I have a computer where Duplicati has a code issue that it doesn’t handle and the way its coded freezes its UI. Backups would become corrupted. The computer wouldn’t suspend. Once I spent many hours debugging its code, I found a solution that on that computer didn’t backup the local Duplicati DB files and all was good. This problem never occurred on this computer I’m typing from.

The code is complex that you cannot always pinpoint the actual problem from the logs so anyone who tries may misdiagnose the actual issue.

Duplicati definitely absolutely has code issues and it needs to be hardened. Those issues are not exactly simple to deal with so it may be a number of years (or never if they never do).

I do not recommend it as your only backup application. You should use multiple as any of them can fail. But if you use multiple then its not that bad. As the only one then I’d absolutely choose another way at this time.

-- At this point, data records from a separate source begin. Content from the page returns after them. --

Lemma decoder_reads_entry {E} self entry loc d (callback : ArchiveEntryInfo → E → Strategy (result unit R7zError * E)) env done :
  fresh_decoder self → stored_entry loc (decoder_limit (ob_limits (ed_budget self))) d → re_content entry = ContentStream loc →
  takes_all (S := FolderReader ArchiveRangeReader) (callback (re_info entry) env) d done →
  ∃ self' env' v self'', EntryDecoder_read retries io_fuel io_sizes self entry callback env = (Ok tt, self', env') ∧ done env' ∧
    EntryDecoder_finish io_fuel io_sizes self' = (Ok v, self'').
Proof.
  intros [Hcur Hsrc Hpw Hmode Hfree Hok] [(f & ks & g & offset & before & i & after & Hst & Hg & Hws & Hlay & Hidx & Hit & Hfuel)] Hc Htake.
  destruct (free_monitor _ Hfree) as [Hm Hfree1].
  destruct (stored_chain_starts plain_decodes checked_decodes Hspec Hdec Hcbc source data Hsource retries Hretries password
    start ks _ _ offset Hst g Hg _ (wf_items f) (set_monitor (ed_budget self) (ob_monitor (ed_budget self))) eq_refl eq_refl Hws Hfree1)
    as (ready & b1 & active & b2 & Hbind & Hstart & Hholds); [by apply set_monitor_ok|].
  destruct (active_serves io_fuel io_sizes Hsizes active b2 _ _ _ _ _ _ env done Hholds Hit (sf_data _ _ _ _ _ _ _ _ _ Hst) Hfuel Htake)
    as (self1 & b3 & self2 & b4 & env' & v & b5 & Hdone & Hskip & Hread & Hfin & Hfree5).
  eexists _, env', _, _. unfold EntryDecoder_read, EntryDecoder_read_stream, EntryDecoder_open, EntryDecoder_complete.
  rewrite Hm, Hc. cbn [ed_set ed_current ed_source ed_password ed_mode ed_budget ed_verification].
  rewrite Hcur. cbn [ed_set ed_current ed_source ed_password ed_mode ed_budget ed_verification].
  rewrite Hsrc, Hpw, Hlay. cbn [ed_set ed_current ed_source ed_password ed_mode ed_budget ed_verification].
  rewrite Hbind, Hstart. cbn [ed_set ed_current ed_source ed_password ed_mode ed_budget ed_verification].
  rewrite Hidx, Hskip, Hread. split_and!; [done|done|].
  unfold EntryDecoder_finish, EntryDecoder_complete. cbn [ed_set ed_current ed_source ed_password ed_mode ed_budget ed_verification].
  rewrite Hmode, Hfin. cbn [ed_set ed_current ed_source ed_password ed_mode ed_budget ed_verification].
  by rewrite (monitor_check_free _ Hfree5).
Qed.

(** The copy of an entry to a writer with room for it. *)
Lemma copying_takes {W} `{Writer W} (contents : W → bytes) room copy_sizes (w : W) d :
  (∀ w b more, room w (b ++ more) → ∃ w', write_all w b = (Ok tt, w') ∧ contents w' = contents w ++ b ∧ room w' more) →
  (∀ k, (0 < copy_sizes k)%N) → room w d → (length d < io_fuel)%nat →
  takes_all (S := FolderReader ArchiveRangeReader) (copying io_fuel copy_sizes (0, w)) d
    (λ '(n, w'), n = zlen d ∧ contents w' = contents w ++ d ∧ room w' []).
Proof.
  intros Htakes Hcopy Hroom Hfuel rest s Hs.
  destruct (copy_succeeds contents room Htakes copy_sizes Hcopy rest io_fuel w 0 s d Hroom Hs Hfuel) as (w' & s' & Hr & Hc & Hroom' & Hs').
  exists (zlen d, w'), s'. unfold copying. rewrite run_map, Hr. by split_and!.
Qed.

End entries.

(** Reading that nothing limits. *)
Record reads_freely (config : ArchiveReadConfig) : Prop := {
  rf_limits : limits_ok (rc_options config);
  rf_decoded : max_total_decoded_bytes (rc_options config) = None;
  rf_kdf : max_total_kdf_cycles (rc_options config) = None;
  rf_control : rc_control config = None
}.

Section extraction.
  Context `{Nom} `{Crc32} `{LzmaMemory} `{Decoders} `{BlockCipher} `{Sha256}.
  Context (plain_decodes : PlainDecoder → bytes → bytes → Prop)
          (checked_decodes : CheckedDecoder → bytes → bytes → Prop).
  Context (Hspec : decoders_spec plain_decodes checked_decodes) (Hdec : decoders_bounded) (Hcbc : cbc_inverse).
  Context (retries io_fuel : nat) (io_sizes : nat → Z) (copy_sizes : nat → N).
  Context (Hretries : (0 < retries)%nat) (Hsizes : ∀ k, 0 < io_sizes k) (Hcopy : ∀ k, (0 < copy_sizes k)%N).
  Context (self : Archive) (data : bytes) (Hsource : source_is (ar_source self) data) (Hbase : ar_base_offset self = 0).
  Context (files : option FilesInfo) (Hfiles : Archive_try_files_info self = Ok files).
  Context (config : ArchiveReadConfig) (Hfree : reads_freely config).
Let ents := Entries_new files (Archive_num_files self).

Lemma extract_stored {W} `{Writer W} (contents : W → bytes) room (w : W) i entry fs file loc d :
  (∀ w b more, room w (b ++ more) → ∃ w', write_all w b = (Ok tt, w') ∧ contents w' = contents w ++ b ∧ room w' more) →
  room w d → (i < Z.to_nat (Archive_num_files self))%nat →
  fst (Entries_nth ents i) = Some entry → EntryKind_has_stream (en_kind entry) = true →
  Archive_file_streams self = Ok fs → fi_pack_pos fs = 0 → fst (FileStreams_nth fs i) = Ok (Some file) →
  (en_kind file = K_File loc ∨ en_kind file = K_Symlink loc) →
  stored_entry plain_decodes checked_decodes data io_fuel (rc_password config) 32 loc (decoder_limit (rc_options config)) d →
  ∃ w', Archive_extract_to_writer_with_options retries io_fuel io_sizes copy_sizes self (Z.of_nat i) w config = (Ok (zlen d), w') ∧
    contents w' = contents w ++ d ∧ room w' [].
Proof.
  intros Htakes Hroom Hi He Hstream Hfs Hpos Hnth Hkind Hstored.
  destruct (file_streams_entries _ _ Hfs) as (files' & Hf' & Hents). rewrite Hfiles in Hf'. injection Hf' as <-.
  pose proof Hstored as [(f & _ & _ & _ & before & j & after & _ & _ & _ & _ & _ & Hitems & Hfuel)].
  assert (length d < io_fuel)%nat as Hd.
  { revert Hfuel. unfold item_data. rewrite Hitems, fmap_app, concat_app. cbn. rewrite !length_app. lia. }
  set (decoder := {| ed_verification := CompleteFolders; ed_source := {| pk_source := ar_source self; pk_start := 32 |};
    ed_current := None; ed_password := rc_password config; ed_mode := SelectedStreams;
    ed_budget := with_control (OperationBudget_new (rc_options config)) (rc_control config) |}).
  assert (fresh_decoder (ar_source self) (rc_password config) 32 decoder) as Hfresh.
  { destruct Hfree as [Hl Hdec0 Hk Hctl]. split; try done. cbn. by apply set_monitor_ok, budget_new_ok. }
  assert (Archive_decoder self fs SelectedStreams config = Ok decoder) as Hdecoder.
  { unfold Archive_decoder, PackedSource_new. rewrite Hbase, Hpos. done. }
  change (rc_options config) with (ob_limits (ed_budget decoder)) in Hstored at 1. clearbody decoder.
  set (session := {| as_files := fs; as_decoder := decoder; as_count := Archive_num_files self |}).
  assert (Archive_read_session_with_options self config = Ok session) as Hsession.
  { unfold Archive_read_session_with_options. by rewrite Hfs, Hdecoder. }
  assert (∃ rentry, ReadableEntry_from_file file = Some rentry ∧ re_content rentry = ContentStream loc) as (rentry & Hre & Hcontent).
  { unfold ReadableEntry_from_file. by destruct Hkind as [-> | ->]; eexists. }
  destruct (decoder_reads_entry plain_decodes checked_decodes Hspec Hdec Hcbc (ar_source self) data Hsource retries io_fuel io_sizes
    Hretries Hsizes (rc_password config) 32 decoder rentry loc d (λ _, copying io_fuel copy_sizes) (0, w)
    (λ '(n, w'), n = zlen d ∧ contents w' = contents w ++ d ∧ room w' []) Hfresh Hstored Hcontent)
    as (decoder1 & [n w'] & v & decoder2 & Hread & (-> & Hc & Hr) & Hfin); [by apply copying_takes|].
  exists w'. split; [|done]. unfold Archive_extract_to_writer_with_options. rewrite Hfiles. fold ents.
  rewrite Nat2Z.id, He. cbn [ok_or].
  assert (ArchiveReadSession_extract_to_writer retries io_fuel io_sizes copy_sizes session (Z.of_nat i) w =
    (Ok (zlen d), {| as_files := snd (FileStreams_nth fs i); as_decoder := decoder1; as_count := Archive_num_files self |}, w')) as Hx.
  { unfold ArchiveReadSession_extract_to_writer, ArchiveReadSession_read_entry, FileStreams_len. cbn [as_count as_files session].
    rewrite Hents. cbn [Entries_new it_end it_start]. rewrite decide_True by lia.
    replace (Z.to_nat _) with i by lia. destruct (FileStreams_nth fs i) as [file' fs']. cbn in Hnth. subst file'.
    cbn [ok_or]. rewrite Hre. cbn [ok_or as_decoder session]. change (as_decoder session) with decoder. unfold copying in Hread. by rewrite Hread. }
  assert (ArchiveReadSession_finish io_fuel io_sizes {| as_files := snd (FileStreams_nth fs i); as_decoder := decoder1; as_count := Archive_num_files self |} =
    (Ok v, {| as_files := snd (FileStreams_nth fs i); as_decoder := decoder2; as_count := Archive_num_files self |})) as Hfinish.
  { unfold ArchiveReadSession_finish. cbn [as_decoder]. by rewrite Hfin. }
  destruct (en_kind entry); try done; by rewrite Hsession, Hx, Hfinish.
Qed.

End extraction.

I shared some numbers with you in private. I did test 100% of the backups during a week, and I found issues in some. Sometimes it needs a specific edge or corner case to get triggered. Works most of time but not always. My classic failure example is like, having a file where there’s a monotonic counter 1, 2, 3 … When I update the file, I open it truncate it and write a new value. It can easily work millions or billions of times, until the the exact moment is hit where the process is stopped, disk becomes full after the truncate and before the write, or the system is shutdown / loses power before the data is flushed to persistent storage or someone launches two parallel processes by accident. The code is still broken logically, because it doesn’t cover this case. And yes, this is a issue I’ve had with my own code. :wink:

But let’s focus how we can get forward from this, and hopefully isolate the problem and get it fixed (!).

Presumably you are testing what GUI calls “Direct restore from backup files”, otherwise Recreate would not even be running. Your reported error output (which I had not spotted before) comes from this check:

which unfortunately seems like it has a ton of SQL behind it, but probably the SQL can be snagged from the profiling log during that run (it should be just before the error), and put into the database in question, however a DB recreation for restore makes a partial temporary database. Code comment sounds like it might still be hanging around somewhere. Not sure offhand just where – check tmp and usual DB areas.

If restore can’t recreate the database, you’d probably have a repair issue too, if a database did not exist.
I’m not sure if there would be any debug advantage though, but broken database might be easier to find, which might make it easier to provide by sanitized database bug report, if we decide to try that idea next.

If you can find the SQL (which probably looks easy until one looks at BROKEN_FILE_IDS), it may help.
DB Browser for SQLite will let you or someone with original or sanitized database look more at problem.
Error message itself is pretty much lacking in details, but I guess there’s only so much one can write up.

and it feels very strange getting in this deep on this particular thread, so feel free to start another topic.